The Kate Middleton topless photos are the grossest invasion of privacy

If you buy into the worst kind of paparazzi antics, you are throwing away your own privacy too.

The royal boobs have apparently been seen. It might seem comical, or silly, or daft, a discussion that prompts sniggering and adolescent chortles. But with every fresh photo set there's a testing of boundaries going on and a new stripping away of privacy - not just of celebrities, but of all of us.

I haven't seen the photos. Why would I want to? Many media commentators have begun their discussion with a sadfaced confession: Yes, I have seen the royal breasts, I forced myself through professional necessity to look at them, like a surgeon inspecting a bundle of diseased organs.

Well no, not me. I have no interest in seeing sneaked photos of someone in private - the photographs of Kate were apparently taken while she and William were on holiday at Viscount Linley's chateau in France. Now, I don't go round on Weston Beach, say, gawping at other people's bodies, so why should I do so at home? If someone wants to walk around in their pants, so what? It's no business of mine. Let them live their lives.

Imagine walking around with a normal pocket camera, asking to take photos of someone on the beach. You wouldn't. Because you'd feel like a pervert. Because you would be. Add on a long lens and a hide, though, and suddenly this behaviour somehow becomes acceptable - acceptable enough for a magazine to pay for your dirty photos.

It's a slightly different situation from the Prince Harry pictures. He, the dozy fool, was mucking about in a Las Vegas suite the size of Blackpool, and got snapped by an onlooker. He, the buffoon (sorry, I mean the Brave Boy Battling the Taliban, having entirely coincidentally gone on a PR-boosting tour of duty since) may have been in a private space, but wasn't exactly acting in a way that didn't attract attention.

Kate, on the other hand, is not being drunk, not partying, not mucking about, but just standing there, I'm led to believe.
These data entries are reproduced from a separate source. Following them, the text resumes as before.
Lemma added_live_slot l index slot l' i x : loop_ok l -> added l index slot l' ->
  live_slot l' i x <-> i = index /\ x = slot \/ live_slot l i x.
Proof.
  intros Hok Ha. pose proof (ad_id _ _ _ _ Ha) as Hid. unfold live_slot at 1.
  rewrite (ad_slots _ _ _ _ Ha), (ad_live _ _ _ _ Ha). split.
  - intros ([[-> ->]|[Hne Hs]] & Hq & Hl); [by left|right]. split; [done|]. split; [done|].
    rewrite lookup_insert_ne in Hl; [done|]. apply (lo_slot_ids l Hok) in Hs. lia.
  - intros [[-> ->]|Hx].
    + split; [by left|]. split; [apply Ha|apply lookup_insert_eq].
    + pose proof Hx as (Hs & Hq & Hl). split; [right; split; [|done]; intros ->; by apply (ad_not_live _ _ _ _ Ha) in Hx|].
      split; [done|]. rewrite lookup_insert_ne; [done|]. apply (lo_slot_ids l Hok) in Hs. lia.
Qed.

Lemma added_queue_skip P l index slot l' q : loop_ok l -> added l index slot l' -> queue_ok P l q ->
  ~ P slot -> queue_ok P l' q.
Proof.
  intros Hok Ha Hq HP. pose proof (ad_id _ _ _ _ Ha). destruct (ad_sequence _ _ _ _ Ha) as [Es En]. constructor.
  - apply Hq.
  - intros e He. destruct (qo_bounds _ _ _ Hq e He). lia.
  - intros e He Hl. destruct (qo_bounds _ _ _ Hq e He) as [Hb _]. unfold entryLive in Hl.
    destruct (lp_slots l' !! en_slot e) as [x|] eqn:E; [|done].
    apply (ad_slots _ _ _ _ Ha) in E as [[Ei ->]|[Hne E]].
    { rewrite andb_true_iff, Z.eqb_eq in Hl. lia. }
    destruct (qo_live _ _ _ Hq e He) as (y & Hy & Hey & HPy); [unfold entryLive; by rewrite E|].
    exists y. rewrite (added_live_slot _ _ _ _ _ _ Hok Ha). split; [by right|done].
  - intros i x Hx HPx. apply (added_live_slot _ _ _ _ _ _ Hok Ha) in Hx as [[-> ->]|Hx]; [done|]. by apply Hq.
Qed.
Lemma added_queue_push P l index slot l' q : loop_ok l -> added l index slot l' -> queue_ok P l q ->
  P slot -> queue_ok P l' (queue_push (entry_of index slot) q).
Proof.
  intros Hok Ha Hq HP. pose proof (ad_id _ _ _ _ Ha). destruct (ad_sequence _ _ _ _ Ha) as [Es En].
  assert (live_slot l' index slot) as Hslot by (apply (added_live_slot _ _ _ _ _ _ Hok Ha); by left). constructor.
  - apply queue_push_sorted; [apply Hq|]. intros x Hx. destruct (qo_bounds _ _ _ Hq x Hx). cbn. lia.
  - intros e [->|He]%queue_push_elem; [cbn; lia|]. destruct (qo_bounds _ _ _ Hq e He). lia.
  - intros e [->|He]%queue_push_elem Hl; [by exists slot|]. destruct (qo_bounds _ _ _ Hq e He) as [Hb _].
    unfold entryLive in Hl. destruct (lp_slots l' !! en_slot e) as [x|] eqn:E; [|done].
    apply (ad_slots _ _ _ _ Ha) in E as [[Ei ->]|[Hne E]].
    { rewrite andb_true_iff, Z.eqb_eq in Hl. lia. }
    destruct (qo_live _ _ _ Hq e He) as (y & Hy & Hey & HPy); [unfold entryLive; by rewrite E|].
    exists y. rewrite (added_live_slot _ _ _ _ _ _ Hok Ha). split; [by right|done].
  - intros i x Hx HPx. apply queue_push_elem.
    apply (added_live_slot _ _ _ _ _ _ Hok Ha) in Hx as [[-> ->]|Hx]; [by left|right]. by apply Hq.
Qed.

Lemma added_ok l index slot l' : loop_ok l -> added l index slot l' -> same_clocks l l' ->
  lp_next_id l' <= lane_id_marker -> lp_next_sequence l' <= max_u64 ->
  0 <= sl_at slot <= max_u64 ->
  is_Some (match sl_builtin slot with Some c => Some c | None => sl_callback slot end) ->
  NoDup (lp_free_slots l') -> (∀ i, i ∈ lp_free_slots l' -> i ∈ lp_free_slots l /\ i <> index) ->
  queue_ok (fun _ => True) l' (lp_events l') ->
  queue_ok (fun slot => sl_globally_observed slot = true) l' (lp_globally_observed l') ->
  (∀ owner, queue_ok (fun slot => sl_owner slot = owner) l' (schedulingQueue owner l')) ->
  loop_ok l' /\ view l' = <[sl_id slot := slot]> (view l) /\ view l !! sl_id slot = None.
Proof.
  intros Hok Ha [Kl Ko Ks Kn _] Hmark Hmax Hat Hcb Hnd Hfree He Hg Hown.
  pose proof (ad_id _ _ _ _ Ha) as Hid. pose proof (lo_next_id l Hok). pose proof (lo_next_sequence l Hok).
  destruct (ad_sequence _ _ _ _ Ha) as [Es En].
  assert (∀ i x, live_slot l' i x <-> i = index /\ x = slot \/ live_slot l i x) as Hlive
    by (intros; by apply added_live_slot).
  assert (loop_ok l') as Hok'.
  { constructor; try done; try lia.
    - rewrite Kl. apply Hok.
    - rewrite Ko. apply Hok.
    - rewrite Ks. apply Hok.
    - rewrite Kn. apply Hok.
    - rewrite (ad_live _ _ _ _ Ha). intros id ref [[<- <-]|[Hne E]]%lookup_insert_Some.
      + split; [done|]. exists slot. rewrite Hlive. split; [by left|done].
      + destruct (lo_live l Hok id ref E) as (? & x & Hx & ?). split; [done|]. exists x. rewrite Hlive. split; [by right|done].
    - intros i x [[-> ->]|Hx]%Hlive; [split_and!; try done; lia|].
      destruct (lo_live_slot l Hok i x Hx) as (? & ? & ? & ?). split_and!; try done; lia.
    - intros i x [[-> ->]|[_ Hs]]%(ad_slots _ _ _ _ Ha); [lia|]. apply (lo_slot_ids l Hok) in Hs. lia.
    - intros i Hin. apply Hfree in Hin as [Hin Hne]. destruct (lo_free l Hok i Hin) as (x & Hx & Hf).
      exists x. split; [|done]. apply (ad_slots _ _ _ _ Ha). by right. }
  split; [done|]. split.
  - apply map_eq. intros id. apply option_eq. intros x. rewrite lookup_insert_Some, !view_lookup by done.
    setoid_rewrite Hlive. split.
    + intros (i & [[-> ->]|Hx] & <-); [by left|right]. split; [|by exists i].
      destruct Hx as [Hx _]. apply (lo_slot_ids l Hok) in Hx. lia.
    + intros [[<- <-]|[Hne (i & Hx & <-)]]; [exists index|exists i]; tauto.
  - apply eq_None_not_Some. intros [x Hx]. apply view_lookup in Hx as (i & [Hx _] & E); [|done].
    apply (lo_slot_ids l Hok) in Hx. lia.
Qed.

Lemma timeFor_shared owner l : loop_ok l -> lp_shared_now l <= timeFor owner l.
Proof.
  intros Hok. pose proof (lo_shared_now l Hok) as Hs. unfold timeFor. rewrite (lo_offset l Hok), !Z.add_0_r.
  assert (∀ x, 0 <= x <= max_u64 -> u64 x = x) as Hu by (intros x Hx; unfold u64, max_u64 in *; apply Z.mod_small; lia).
  case_match; [rewrite Hu; lia|]. destruct (lp_owner_now l !! owner) as [t|] eqn:E; [|rewrite Hu; lia].
  pose proof (lo_owner_now l Hok owner t E). rewrite Hu; lia.
Qed.
Lemma timeFor_owner owner l t : loop_ok l -> owner <> shared_event_owner -> lp_owner_now l !! owner = Some t ->
  t <= timeFor owner l.
Proof.
  intros Hok Ho E. pose proof (lo_shared_now l Hok). pose proof (lo_owner_now l Hok owner t E).
  unfold timeFor. rewrite (lo_offset l Hok), Z.add_0_r, E. destruct (Z.eqb_spec owner shared_event_owner); [done|].
  unfold u64, max_u64 in *. rewrite Z.mod_small; lia.
Qed.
What justification can there be for that? We all know human beings have holidays. This Kate incident has all the nasty hallmarks of the worst excesses of the paparazzi: the sneaking in bushes, the enormous long lenses, the grainy photos, the popular trashy press lapping it up.

Lapped up in France, at least. Closer magazine proudly declared that William and Kate were alone on a romantic holiday: "Well, almost. Closer was there!" Can you imagine a British magazine using such a jolly tone, post Diana?

In Britain, the dead-tree press have voluntarily agreed not to print photos of Kate other than at public engagements - not as a sop to the chilling effects of nasty Brian Leveson, by the way, but to keep things sweet with Buckingham Palace. So this is another example of national borders and old media being pretty meaningless when it comes to breaking stories.

For once, our press will be doing the right thing, though not just because it's the right thing to do. There's no public interest. There is no value other than curiosity and prurience. There is no reason for anyone to see those photos, which are a huge violation of privacy.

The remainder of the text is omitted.